◆ WHAT YOU SHOULD DO
Every entry is to be printed again precisely as given.

Collected data entries

Lemma drain_order_witness :
  let q := addItemInPureColorQueue (requestFor 4) oneQueuedGpu in
  let q0 := initGLResources (TransferQueue_new GpuUpload false paintedTiles) in
  let arrivals := [mkArrival paintedTiles (requestFor 1) GpuUpload
                     (Some [1%Z])] in
  wf q /\ wf q0
  /\ Forall (λ d, status d <> pendingBlit) (m_transferQueue q0)
  /\ length arrivals <= m_transferQueueSize q0
  /\ m_transferQueue q = m_transferQueue (arriveAll arrivals q0)
  /\ m_transferQueueSize q = m_transferQueueSize (arriveAll arrivals q0)
  /\ m_transferQueueIndex q = m_transferQueueIndex (arriveAll arrivals q0)
  /\ sideFirst (newCalls (afterDiscards q) (updateDirtyTiles q))
  /\ emptiedSlots (newCalls (afterPureColor q) (snd (afterRingWalk q)))
     = (λ a, (m_transferQueueIndex q0 + 1 + a) mod m_transferQueueSize q)
         <$> seq 0 (length arrivals)
  /\ m_pureColorTileQueue (updateDirtyTiles q) = [].
Proof.
  cbv zeta.
  set (q := addItemInPureColorQueue (requestFor 4) oneQueuedGpu).
  set (q0 := initGLResources (TransferQueue_new GpuUpload false paintedTiles)).
  set (arrivals := [mkArrival paintedTiles (requestFor 1) GpuUpload
                      (Some [1%Z])]).
  assert (wf q) as Hwf by (unfold wf; vm_compute; repeat split; lia).
  assert (wf q0) as Hwf0 by (unfold wf; vm_compute; repeat split; lia).
  assert (Forall (λ d, status d <> pendingBlit) (m_transferQueue q0)) as Hnone
    by (vm_compute; repeat constructor; discriminate).
  assert (length arrivals <= m_transferQueueSize q0) as Hlen
    by (vm_compute; lia).
  assert (m_transferQueue q = m_transferQueue (arriveAll arrivals q0)) as E1
    by (vm_compute; reflexivity).
  assert (m_transferQueueSize q = m_transferQueueSize (arriveAll arrivals q0))
    as E2 by (vm_compute; reflexivity).
  assert (m_transferQueueIndex q
          = m_transferQueueIndex (arriveAll arrivals q0)) as E3
    by (vm_compute; reflexivity).
  destruct (drain_order q Hwf)
    as (_ & _ & _ & _ & Hfirst & _ & _ & Harrive & Hq).
  destruct (Harrive q0 arrivals Hwf0 Hnone Hlen E1 E2 E3) as [Horder _].
  split; [exact Hwf|]. split; [exact Hwf0|]. split; [exact Hnone|].
  split; [exact Hlen|]. split; [exact E1|]. split; [exact E2|].
  split; [exact E3|]. split; [exact Hfirst|]. split; [exact Horder|exact Hq].
Defined.

(** * Further properties *)

Section Lifecycle.
Context {W : Type} `{TileWorld W}.

#[local] Abbreviation TQ := (TransferQueue W).

Lemma toDiscard_idem (d : TileTransferData) : toDiscard (toDiscard d) = toDiscard d.
Proof. unfold toDiscard. by destruct d as [[] ? ? ? ? ? ?]. Qed.

Lemma resolveDiscard_not_pending (l : list TileTransferData) :
  Forall (λ d, status d <> pendingDiscard) (resolveDiscard <$> l).
Proof.
  apply Forall_fmap, Forall_forall. intros d _.
  unfold resolveDiscard. cbn. by destruct d as [[] ? ? ? ? ? ?].
Qed.

(** X1.  Marking for discard twice is the same as marking once: the second
    call changes no slot and does not signal again. *)
Theorem setPendingDiscard_idempotent (q : TQ) :
  length (m_transferQueue q) = m_transferQueueSize q ->
  setPendingDiscard (setPendingDiscard q) = setPendingDiscard q.
Proof.
  intros Hlen.
  destruct q as [ring size idx cnt gl int ty side anw w log].
  cbn in Hlen. subst size.
  unfold setPendingDiscard, getHasGLContext. cbn.
  rewrite markDiscardLoop_all.
  assert (markDiscardLoop (length ring) 0 (toDiscard <$> ring)
          = toDiscard <$> ring) as Hagain.
  { rewrite <- (length_fmap toDiscard ring) at 1.
    rewrite markDiscardLoop_all, <- list_fmap_compose.
    apply list_fmap_ext. intros _ d _. apply toDiscard_idem. }
  destruct gl; cbn; by rewrite Hagain.
Qed.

◆ RESULT FOR THIS EXERCISE
Lemma drain_order_witness :
  let q := addItemInPureColorQueue (requestFor 4) oneQueuedGpu in
  let q0 := initGLResources (TransferQueue_new GpuUpload false paintedTiles) in
  let arrivals := [mkArrival paintedTiles (requestFor 1) GpuUpload
                     (Some [1%Z])] in
  wf q /\ wf q0
  /\ Forall (λ d, status d <> pendingBlit) (m_transferQueue q0)
  /\ length arrivals <= m_transferQueueSize q0
  /\ m_transferQueue q = m_transferQueue (arriveAll arrivals q0)
  /\ m_transferQueueSize q = m_transferQueueSize (arriveAll arrivals q0)
  /\ m_transferQueueIndex q = m_transferQueueIndex (arriveAll arrivals q0)
  /\ sideFirst (newCalls (afterDiscards q) (updateDirtyTiles q))
  /\ emptiedSlots (newCalls (afterPureColor q) (snd (afterRingWalk q)))
     = (λ a, (m_transferQueueIndex q0 + 1 + a) mod m_transferQueueSize q)
         <$> seq 0 (length arrivals)
  /\ m_pureColorTileQueue (updateDirtyTiles q) = [].
Proof.
  cbv zeta.
  set (q := addItemInPureColorQueue (requestFor 4) oneQueuedGpu).
  set (q0 := initGLResources (TransferQueue_new GpuUpload false paintedTiles)).
  set (arrivals := [mkArrival paintedTiles (requestFor 1) GpuUpload
                      (Some [1%Z])]).
  assert (wf q) as Hwf by (unfold wf; vm_compute; repeat split; lia).
  assert (wf q0) as Hwf0 by (unfold wf; vm_compute; repeat split; lia).
  assert (Forall (λ d, status d <> pendingBlit) (m_transferQueue q0)) as Hnone
    by (vm_compute; repeat constructor; discriminate).
  assert (length arrivals <= m_transferQueueSize q0) as Hlen
    by (vm_compute; lia).
  assert (m_transferQueue q = m_transferQueue (arriveAll arrivals q0)) as E1
    by (vm_compute; reflexivity).
  assert (m_transferQueueSize q = m_transferQueueSize (arriveAll arrivals q0))
    as E2 by (vm_compute; reflexivity).
  assert (m_transferQueueIndex q
          = m_transferQueueIndex (arriveAll arrivals q0)) as E3
    by (vm_compute; reflexivity).
  destruct (drain_order q Hwf)
    as (_ & _ & _ & _ & Hfirst & _ & _ & Harrive & Hq).
  destruct (Harrive q0 arrivals Hwf0 Hnone Hlen E1 E2 E3) as [Horder _].
  split; [exact Hwf|]. split; [exact Hwf0|]. split; [exact Hnone|].
  split; [exact Hlen|]. split; [exact E1|]. split; [exact E2|].
  split; [exact E3|]. split; [exact Hfirst|]. split; [exact Horder|exact Hq].
Defined.

(** * Further properties *)

Section Lifecycle.
Context {W : Type} `{TileWorld W}.

#[local] Abbreviation TQ := (TransferQueue W).

Lemma toDiscard_idem (d : TileTransferData) : toDiscard (toDiscard d) = toDiscard d.
Proof. unfold toDiscard. by destruct d as [[] ? ? ? ? ? ?]. Qed.

Lemma resolveDiscard_not_pending (l : list TileTransferData) :
  Forall (λ d, status d <> pendingDiscard) (resolveDiscard <$> l).
Proof.
  apply Forall_fmap, Forall_forall. intros d _.
  unfold resolveDiscard. cbn. by destruct d as [[] ? ? ? ? ? ?].
Qed.

(** X1.  Marking for discard twice is the same as marking once: the second
    call changes no slot and does not signal again. *)
Theorem setPendingDiscard_idempotent (q : TQ) :
  length (m_transferQueue q) = m_transferQueueSize q ->
  setPendingDiscard (setPendingDiscard q) = setPendingDiscard q.
Proof.
  intros Hlen.
  destruct q as [ring size idx cnt gl int ty side anw w log].
  cbn in Hlen. subst size.
  unfold setPendingDiscard, getHasGLContext. cbn.
  rewrite markDiscardLoop_all.
  assert (markDiscardLoop (length ring) 0 (toDiscard <$> ring)
          = toDiscard <$> ring) as Hagain.
  { rewrite <- (length_fmap toDiscard ring) at 1.
    rewrite markDiscardLoop_all, <- list_fmap_compose.
    apply list_fmap_ext. intros _ d _. apply toDiscard_idem. }
  destruct gl; cbn; by rewrite Hagain.
Qed.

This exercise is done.